Keputusan ini mungkin terdengar administratif, bahkan teknokratis. Namun di balik bahasa birokrasi itu, ada pesan yang penting: pemerintah Korea Selatan menilai perubahan yang dibawa AI tidak bisa lagi dibaca hanya sebagai urusan efisiensi, inovasi, atau produktivitas. AI juga dinilai mengubah cara orang direkrut, dinilai, dipindahkan tugasnya, membangun karier, hingga menghadapi risiko kehilangan pekerjaan. Dan seperti banyak perubahan dalam dunia kerja, dampaknya tidak selalu jatuh secara merata antara laki-laki dan perempuan.

Bagi pembaca Indonesia, isu ini terasa dekat. Kita pun sedang hidup di masa ketika istilah seperti otomatisasi, algoritma, kerja fleksibel, platform digital, dan kerja jarak jauh makin akrab di telinga. Mulai dari pekerja kantoran yang harus menyesuaikan diri dengan aplikasi berbasis AI, guru yang menghadapi sistem digital baru, pekerja kreatif yang bersaing dengan alat generatif, sampai pelaku UMKM yang mulai memakai chatbot untuk pelayanan pelanggan. Dalam konteks seperti itu, pertanyaan Korea Selatan sesungguhnya juga relevan bagi banyak negara Asia: ketika teknologi berubah cepat, apakah aturan tentang keadilan di tempat kerja ikut berubah cukup cepat?

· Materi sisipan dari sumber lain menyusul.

(* ===== verification/Interleave.v ===== *)
(** * Interleave: programs whose steps on a shared state interleave

    A request handler is a sequence of atomic actions on the state it shares
    with the other handlers.  [run] runs it alone; [steps] runs any number of
    handlers, started at any time, in any interleaving.  A loop of the code is
    given fuel, and is [Spin] when the fuel ends: no result is claimed then. *)

From S2P Require Import Prelude.

Section Prog.
Context {Σ : Type}.

Inductive Prog (E A : Type) : Type :=
  | Ret (r : result E A)
  | Spin
  | Atom (X : Type) (f : Σ → X * Σ) (k : X → Prog E A).
Arguments Ret {E A} _.
Arguments Spin {E A}.
Arguments Atom {E A X} _ _.

Fixpoint bindP {E A B} (m : Prog E A) (k : A → Prog E B) : Prog E B :=
  match m with
  | Ret (Ok a) => k a
  | Ret (Err e) => Ret (Err e)
  | Spin => Spin
  | Atom f next => Atom f (λ x, bindP (next x) k)
  end.

(** [match] on the result of a call whose error is not propagated. *)
Fixpoint catchP {E F A B} (m : Prog E A) (k : result E A → Prog F B) : Prog F B :=
  match m with
  | Ret r => k r
  | Spin => Spin
  | Atom f next => Atom f (λ x, catchP (next x) k)
  end.

Definition okP {E A} (a : A) : Prog E A := Ret (Ok a).
Definition errP {E A} (e : E) : Prog E A := Ret (Err e).
Definition map_errP {E F A} (f : E → F) (m : Prog E A) : Prog F A :=
  catchP m (λ r, Ret (map_err f r)).

(** One atomic action that may fail. *)
Definition atomic {E A} (f : Σ → result E A * Σ) : Prog E A := Atom f Ret.

(** ** Running alone *)
Fixpoint run {E A} (m : Prog E A) (s : Σ) : option (result E A) * Σ :=
  match m with
  | Ret r => (Some r, s)
  | Spin => (None, s)
  | Atom f k => let '(x, s) := f s in run (k x) s
  end.

Lemma run_catch {E F A B} (m : Prog E A) (k : result E A → Prog F B) s :
  run (catchP m k) s =
  match run m s with (Some r, s) => run (k r) s | (None, s) => (None, s) end.
Proof.
  revert s. induction m as [r| |X f next IH]; intros s; cbn; [done..|].
  destruct (f s) as [x s']. apply IH.
Qed.

Lemma run_bind {E A B} (m : Prog E A) (k : A → Prog E B) s :
  run (bindP m k) s =
  match run m s with
  | (Some (Ok a), s) => run (k a) s
  | (Some (Err e), s) => (Some (Err e), s)
  | (None, s) => (None, s)
  end.
Proof.
  revert s. induction m as [[a|e]| |X f next IH]; intros s; cbn; [done..|].
  destruct (f s) as [x s']. apply IH.
Qed.

(** ** Running together *)
Section Pool.
Context {E A : Type}.
Abbreviation Pool := (list (Prog E A)).

(** The handlers that may be started. *)
Context (handler : Prog E A → Prop).

Inductive step : Pool * Σ → Pool * Σ → Prop :=
  | step_start pool m s : handler m → step (pool, s) (pool ++ [m], s)
  | step_atom pool i X (f : Σ → X * Σ) k s :
      pool !! i = Some (Atom f k) →
      step (pool, s) (<[i := k (fst (f s))]> pool, snd (f s)).

(** The reachable configurations, and the states passed, the last one first. *)
Inductive steps (c : Pool * Σ) : list Σ → Pool * Σ → Prop :=
  | steps_refl : steps c [] c
  | steps_step h c1 c2 : steps c h c1 → step c1 c2 → steps c (snd c1 :: h) c2.
End Pool.

(** ** A rule for what every interleaving keeps

    [G] is what each step guarantees to the others, and [Inv] holds throughout.
    What a handler has learnt, [K], must survive the steps of the others; [Q]
    holds of its result. *)
Section Safe.
Context (Inv : Σ → Prop) (G : Σ → Σ → Prop).

Definition stable (K : Σ → Prop) : Prop := ∀ s s', Inv s → Inv s' → K s → G s s' → K s'.

Fixpoint safe {E A} (m : Prog E A) (K : Σ → Prop) (Q : result E A → (Σ → Prop) → Prop) : Prop :=
  match m with
  | Ret r => Q r K
  | Spin => True
  | Atom f k =>
      ∀ s, Inv s → K s →
        G s (snd (f s)) ∧ Inv (snd (f s)) ∧
        ∃ K', stable K' ∧ K' (snd (f s)) ∧ safe (k (fst (f s))) K' Q
  end.

Lemma safe_catch {E F A B} (m : Prog E A) (k : result E A → Prog F B) K Q Q' :
  safe m K Q → (∀ r K, Q r K → safe (k r) K Q') → safe (catchP m k) K Q'.
Proof.
  intros Hm Hk. revert K Hm. induction m as [r| |X f next IH]; intros K Hm; cbn in *; [by apply Hk|done|].
  intros s Hs HK. destruct (Hm s Hs HK) as (HG & HI & K' & HK' & HKs & Hnext).
  split_and!; [done..|]. exists K'. split_and!; [done..|]. by apply IH.
Qed.

Lemma safe_bind {E A B} (m : Prog E A) (k : A → Prog E B) K Q Q' :
  safe m K Q → (∀ a K, Q (Ok a) K → safe (k a) K Q') → (∀ e K, Q (Err e) K → Q' (Err e) K) →
  safe (bindP m k) K Q'.
Proof.
  intros Hm Hk He. revert K Hm.
  induction m as [[a|e]| |X f next IH]; intros K Hm; cbn in *; [by apply Hk|by apply He|done|].
  intros s Hs HK. destruct (Hm s Hs HK) as (HG & HI & K' & HK' & HKs & Hnext).
  split_and!; [done..|]. exists K'. split_and!; [done..|]. by apply IH.
Qed.

Lemma safe_weaken {E A} (m : Prog E A) K (Q Q' : result E A → (Σ → Prop) → Prop) :
  safe m K Q → (∀ r K, Q r K → Q' r K) → safe m K Q'.
Proof.
  intros Hm HQ. revert K Hm. induction m as [r| |X f next IH]; intros K Hm; cbn in *; [auto|done|].
  intros s Hs HK. destruct (Hm s Hs HK) as (HG & HI & K' & HK' & HKs & Hnext).
  split_and!; [done..|]. exists K'. split_and!; [done..|]. by apply IH.
Qed.

(** In a run of safe handlers consecutive states are related by [G]. *)
Inductive guaranteed : list Σ → Prop :=
  | guaranteed_one s : guaranteed [s]
  | guaranteed_cons s' s h : G s s' → guaranteed (s :: h) → guaranteed (s' :: s :: h).

Context {E A : Type} (handler : Prog E A → Prop).
Hypothesis G_refl : ∀ s, G s s.
Hypothesis handlers_safe : ∀ m, handler m → safe m (λ _, True) (λ _ _, True).

Definition running (s : Σ) (m : Prog E A) : Prop :=
  ∃ K, stable K ∧ K s ∧ safe m K (λ _ _, True).

Lemma running_step s s' m : Inv s → Inv s' → G s s' → running s m → running s' m.
Proof. intros Hs Hs' HG (K & HK & HKs & Hm). exists K. split_and!; [done| |done]. by apply (HK s). Qed.

Lemma steps_safe s0 h c :
  Inv s0 → steps handler ([], s0) h c →
  Inv (snd c) ∧ Forall (running (snd c)) (fst c) ∧ guaranteed (snd c :: h).
Proof.
  intros H0 Hsteps. induction Hsteps as [|h c1 c2 Hsteps (Hinv & Hpool & Hh) Hstep].
  { split_and!; [done|by constructor|constructor]. }
  destruct Hstep as [pool m s Hm|pool i X f k s Hi]; cbn [fst snd] in *.
  - split_and!; [done| |by constructor].
    apply Forall_app. split; [done|]. apply list.Forall_singleton.
    exists (λ _, True). split_and!; [done|done|by apply handlers_safe].
  - pose proof Hpool as Hall. rewrite list.Forall_lookup in Hall.
    destruct (Hall _ _ Hi) as (K & HK & HKs & Hsafe). cbn [safe] in Hsafe.
    destruct (Hsafe s Hinv HKs) as (HG & Hinv' & K' & HK' & HKs' & Hnext).
    split_and!; [done| |by constructor].
    apply list.Forall_insert; [|by exists K'].
    eapply list.Forall_impl; [exact Hpool|]. intros m' Hm'. by apply (running_step s).
Qed.
End Safe.
End Prog.

Arguments Prog : clear implicits.
Arguments Ret {Σ E A} _.
Arguments Spin {Σ E A}.
Arguments Atom {Σ E A X} _ _.

Notation "'let#' x ':=' m 'in' k" := (bindP m (λ x, k))
  (at level 10, x pattern, m at level 100, k at level 200) : myc_scope.

(** Running on a part of a larger state. *)
Fixpoint zoom {Σ Σ' E A} (get : Σ' → Σ) (put : Σ → Σ' → Σ') (m : Prog Σ E A) : Prog Σ' E A :=
  match m with
  | Ret r => Ret r
  | Spin => Spin
  | Atom f k => Atom (λ s, let '(x, p) := f (get s) in (x, put p s)) (λ x, zoom get put (k x))
  end.

Lemma run_zoom {Σ Σ' E A} (get : Σ' → Σ) (put : Σ → Σ' → Σ') (m : Prog Σ E A) s :
  (∀ p s, get (put p s) = p) → (∀ p q s, put p (put q s) = put p s) → (∀ s, put (get s) s = s) →
  run (zoom get put m) s = (fst (run m (get s)), put (snd (run m (get s))) s).
Proof.
  intros Hgp Hpp Hpg. revert s. induction m as [r| |X f k IH]; intros s; cbn; [by rewrite Hpg..|].
  destruct (f (get s)) as [x p]. rewrite IH, Hgp, Hpp. done.
Qed.

(** ** Weakest preconditions of running alone *)
Section Wp.
Context {Σ : Type}.

Definition wp {E A} (m : Prog Σ E A) (s : Σ) (Q : result E A → Σ → Prop) : Prop :=
  match run m s with (Some r, s') => Q r s' | (None, _) => False end.

Lemma wp_bind {E A B} (m : Prog Σ E A) (k : A → Prog Σ E B) s Q :
  wp m s (λ r s', match r with Ok a => wp (k a) s' Q | Err e => Q (Err e) s' end) →
  wp (bindP m k) s Q.
Proof. unfold wp. rewrite run_bind. by destruct (run m s) as [[[a|e]|] s']. Qed.

Lemma wp_catch {E F A B} (m : Prog Σ E A) (k : result E A → Prog Σ F B) s Q :
  wp m s (λ r s', wp (k r) s' Q) → wp (catchP m k) s Q.
Proof. unfold wp. rewrite run_catch. by destruct (run m s) as [[r|] s']. Qed.

Lemma wp_weaken {E A} (m : Prog Σ E A) s (Q Q' : result E A → Σ → Prop) :
  wp m s Q → (∀ r s', Q r s' → Q' r s') → wp m s Q'.
Proof. unfold wp. destruct (run m s) as [[r|] s']; auto. Qed.

(** A program without a loop. *)
Fixpoint loop_free {E A} (m : Prog Σ E A) : Prop :=
  match m with Ret _ => True | Spin => False | Atom f k => ∀ x, loop_free (k x) end.

Lemma loop_free_bind {E A B} (m : Prog Σ E A) (k : A → Prog Σ E B) :
  loop_free m → (∀ a, loop_free (k a)) → loop_free (bindP m k).
Proof. intros Hm Hk. induction m as [[a|e]| |X f next IH]; cbn in *; eauto. Qed.

Lemma loop_free_catch {E F A B} (m : Prog Σ E A) (k : result E A → Prog Σ F B) :
  loop_free m → (∀ r, loop_free (k r)) → loop_free (catchP m k).
Proof. intros Hm Hk. induction m as [r| |X f next IH]; cbn in *; eauto. Qed.
End Wp.

Lemma loop_free_zoom {Σ Σ' E A} (get : Σ' → Σ) (put : Σ → Σ' → Σ') (m : Prog Σ E A) :
  loop_free m → loop_free (zoom get put m).
Proof. intros Hm. induction m as [r| |X f k IH]; cbn in *; eauto. Qed.

Lemma atomic_loop_free {Σ E A} (f : Σ → result E A * Σ) : loop_free (atomic f).
Proof. done. Qed.

Lemma loop_free_runs {Σ E A} (m : Prog Σ E A) s : loop_free m → ∃ r s', run m s = (Some r, s').
Proof. revert s. induction m as [r| |X f k IH]; intros s Hm; cbn in *; [eauto|done|]. destruct (f s). eauto. Qed.

(** ** A scheduler *)
Section Scheduler.
Context {Σ : Type} {E A : Type}.

(** Each choice names the handler that takes the next step. *)
Fixpoint schedule (choices : list nat) (pool : list (Prog Σ E A)) (s : Σ) (h : list Σ)
    : list (Prog Σ E A) * Σ * list Σ :=
  match choices with
  | [] => (pool, s, h)
  | i :: choices =>
      match pool !! i with
      | Some (Atom f k) =>
          schedule choices (<[i := k (fst (f s))]> pool) (snd (f s)) (s :: h)
      | _ => schedule choices pool s h
      end
  end.

Lemma schedule_steps (handler : Prog Σ E A → Prop) choices c pool s h :
  steps handler c h (pool, s) →
  let '(pool', s', h') := schedule choices pool s h in steps handler c h' (pool', s').
Proof.
  revert pool s h. induction choices as [|i choices IH]; intros pool s h Hs; cbn; [done|].
  destruct (pool !! i) as [[r| |X f k]|] eqn:Hi; try by apply IH.
  apply IH. apply (steps_step _ _ _ (pool, s)); [done|]. by apply step_atom.
Qed.

(** The history does not influence the run. *)
Lemma schedule_state choices pool s h :
  fst (schedule choices pool s h) = fst (schedule choices pool s []).
Proof.
  assert (∀ h h', fst (schedule choices pool s h) = fst (schedule choices pool s h')) as H; [|apply H].
  revert pool s. induction choices as [|i choices IH]; intros pool s h1 h2; cbn; [done|].
  destruct (pool !! i) as [[r| |X f k]|]; apply IH.
Qed.

Lemma start_steps (handler : Prog Σ E A → Prop) pool s :
  Forall handler pool → ∃ h, steps handler ([], s) h (pool, s).
Proof.
  induction pool as [|m pool IH] using rev_ind; intros Hall; [exists []; constructor|].
  apply Forall_app in Hall as [Hall Hm]. rewrite list.Forall_singleton in Hm.
  destruct (IH Hall) as [h Hs]. exists (s :: h).
  apply (steps_step _ _ _ (pool, s)); [done|]. by apply step_start.
Qed.
End Scheduler.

Yang menarik, Korea Selatan tidak langsung mengumumkan undang-undang baru atau kebijakan spektakuler. Pemerintah justru memulai dari sesuatu yang lebih mendasar, yaitu mengubah “alat pendengar” di dalam sistem. Komite yang sebelumnya cenderung berfungsi sebagai forum pelaporan kini diarahkan untuk menangkap sinyal awal dari perubahan di lapangan. Ini terlihat sederhana, tetapi sebenarnya strategis. Dalam era AI, banyak ketimpangan baru tidak datang lewat aturan tertulis yang diskriminatif, melainkan lewat proses kerja yang terlihat netral namun menghasilkan dampak yang timpang.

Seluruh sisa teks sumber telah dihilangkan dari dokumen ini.